**Materials provided:**
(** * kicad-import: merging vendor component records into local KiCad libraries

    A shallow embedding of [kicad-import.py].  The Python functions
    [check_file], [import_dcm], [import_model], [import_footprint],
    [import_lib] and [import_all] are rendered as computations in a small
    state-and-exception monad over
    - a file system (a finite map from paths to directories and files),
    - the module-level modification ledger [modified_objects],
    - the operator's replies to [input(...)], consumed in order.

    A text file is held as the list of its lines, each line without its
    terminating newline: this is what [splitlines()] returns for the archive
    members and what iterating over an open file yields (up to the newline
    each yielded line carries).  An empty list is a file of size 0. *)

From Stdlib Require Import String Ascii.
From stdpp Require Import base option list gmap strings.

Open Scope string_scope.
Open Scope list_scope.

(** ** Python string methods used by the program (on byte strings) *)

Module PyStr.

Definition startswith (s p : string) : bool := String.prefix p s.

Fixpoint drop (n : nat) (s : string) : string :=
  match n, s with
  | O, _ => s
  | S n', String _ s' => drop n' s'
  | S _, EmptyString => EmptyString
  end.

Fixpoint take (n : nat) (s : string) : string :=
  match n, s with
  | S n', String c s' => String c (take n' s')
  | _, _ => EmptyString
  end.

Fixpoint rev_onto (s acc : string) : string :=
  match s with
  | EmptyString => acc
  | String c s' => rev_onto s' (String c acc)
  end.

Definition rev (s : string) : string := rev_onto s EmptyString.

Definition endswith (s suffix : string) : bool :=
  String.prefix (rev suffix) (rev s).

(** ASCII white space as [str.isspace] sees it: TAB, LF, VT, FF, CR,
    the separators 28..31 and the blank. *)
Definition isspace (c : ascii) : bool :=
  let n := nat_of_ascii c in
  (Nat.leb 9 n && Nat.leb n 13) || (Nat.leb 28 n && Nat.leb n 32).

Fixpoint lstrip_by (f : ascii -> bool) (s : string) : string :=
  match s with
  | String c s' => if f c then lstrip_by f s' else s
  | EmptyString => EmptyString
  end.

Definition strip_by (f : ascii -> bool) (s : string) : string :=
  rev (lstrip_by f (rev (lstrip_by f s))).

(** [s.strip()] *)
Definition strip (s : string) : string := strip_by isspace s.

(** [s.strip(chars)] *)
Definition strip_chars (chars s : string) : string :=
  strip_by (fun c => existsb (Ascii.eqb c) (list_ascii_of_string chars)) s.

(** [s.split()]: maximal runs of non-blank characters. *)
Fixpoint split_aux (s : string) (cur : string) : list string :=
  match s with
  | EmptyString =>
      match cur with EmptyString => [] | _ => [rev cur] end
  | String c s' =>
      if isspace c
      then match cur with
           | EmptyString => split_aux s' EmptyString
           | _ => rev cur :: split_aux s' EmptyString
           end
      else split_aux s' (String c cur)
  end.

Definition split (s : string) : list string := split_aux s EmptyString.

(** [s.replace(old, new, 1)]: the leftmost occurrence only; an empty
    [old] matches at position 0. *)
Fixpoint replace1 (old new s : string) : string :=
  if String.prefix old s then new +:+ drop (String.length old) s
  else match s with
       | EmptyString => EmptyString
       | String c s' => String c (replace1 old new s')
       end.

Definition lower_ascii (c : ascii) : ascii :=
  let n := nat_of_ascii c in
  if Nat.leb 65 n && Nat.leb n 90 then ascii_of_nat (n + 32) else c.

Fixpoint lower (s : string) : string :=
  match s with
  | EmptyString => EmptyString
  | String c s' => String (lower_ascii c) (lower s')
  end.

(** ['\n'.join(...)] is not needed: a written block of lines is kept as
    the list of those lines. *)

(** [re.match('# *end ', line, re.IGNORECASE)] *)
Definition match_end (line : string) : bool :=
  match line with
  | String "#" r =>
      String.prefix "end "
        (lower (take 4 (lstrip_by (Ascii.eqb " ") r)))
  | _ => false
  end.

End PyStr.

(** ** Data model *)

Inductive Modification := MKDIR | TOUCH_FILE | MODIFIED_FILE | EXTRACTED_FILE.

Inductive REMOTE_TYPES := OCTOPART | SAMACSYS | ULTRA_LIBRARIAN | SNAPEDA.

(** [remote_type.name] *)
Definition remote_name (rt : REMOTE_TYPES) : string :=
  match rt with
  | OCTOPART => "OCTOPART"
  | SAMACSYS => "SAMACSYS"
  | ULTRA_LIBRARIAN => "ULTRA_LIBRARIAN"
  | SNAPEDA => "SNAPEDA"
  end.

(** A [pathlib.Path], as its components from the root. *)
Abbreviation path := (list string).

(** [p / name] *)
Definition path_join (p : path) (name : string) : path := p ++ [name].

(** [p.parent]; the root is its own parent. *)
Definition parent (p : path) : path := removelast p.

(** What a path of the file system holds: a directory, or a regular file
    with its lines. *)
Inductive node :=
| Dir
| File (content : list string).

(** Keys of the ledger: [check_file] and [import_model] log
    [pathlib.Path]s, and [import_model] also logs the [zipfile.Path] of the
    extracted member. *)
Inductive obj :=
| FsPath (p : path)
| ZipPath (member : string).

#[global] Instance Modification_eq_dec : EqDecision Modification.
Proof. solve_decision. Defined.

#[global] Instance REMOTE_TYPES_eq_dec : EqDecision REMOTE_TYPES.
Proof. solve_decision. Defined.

**Description of the task:**
Determine the number of lines in the listing above containing the word "bool"; respond with that figure only.

**Response to the exercise:**
6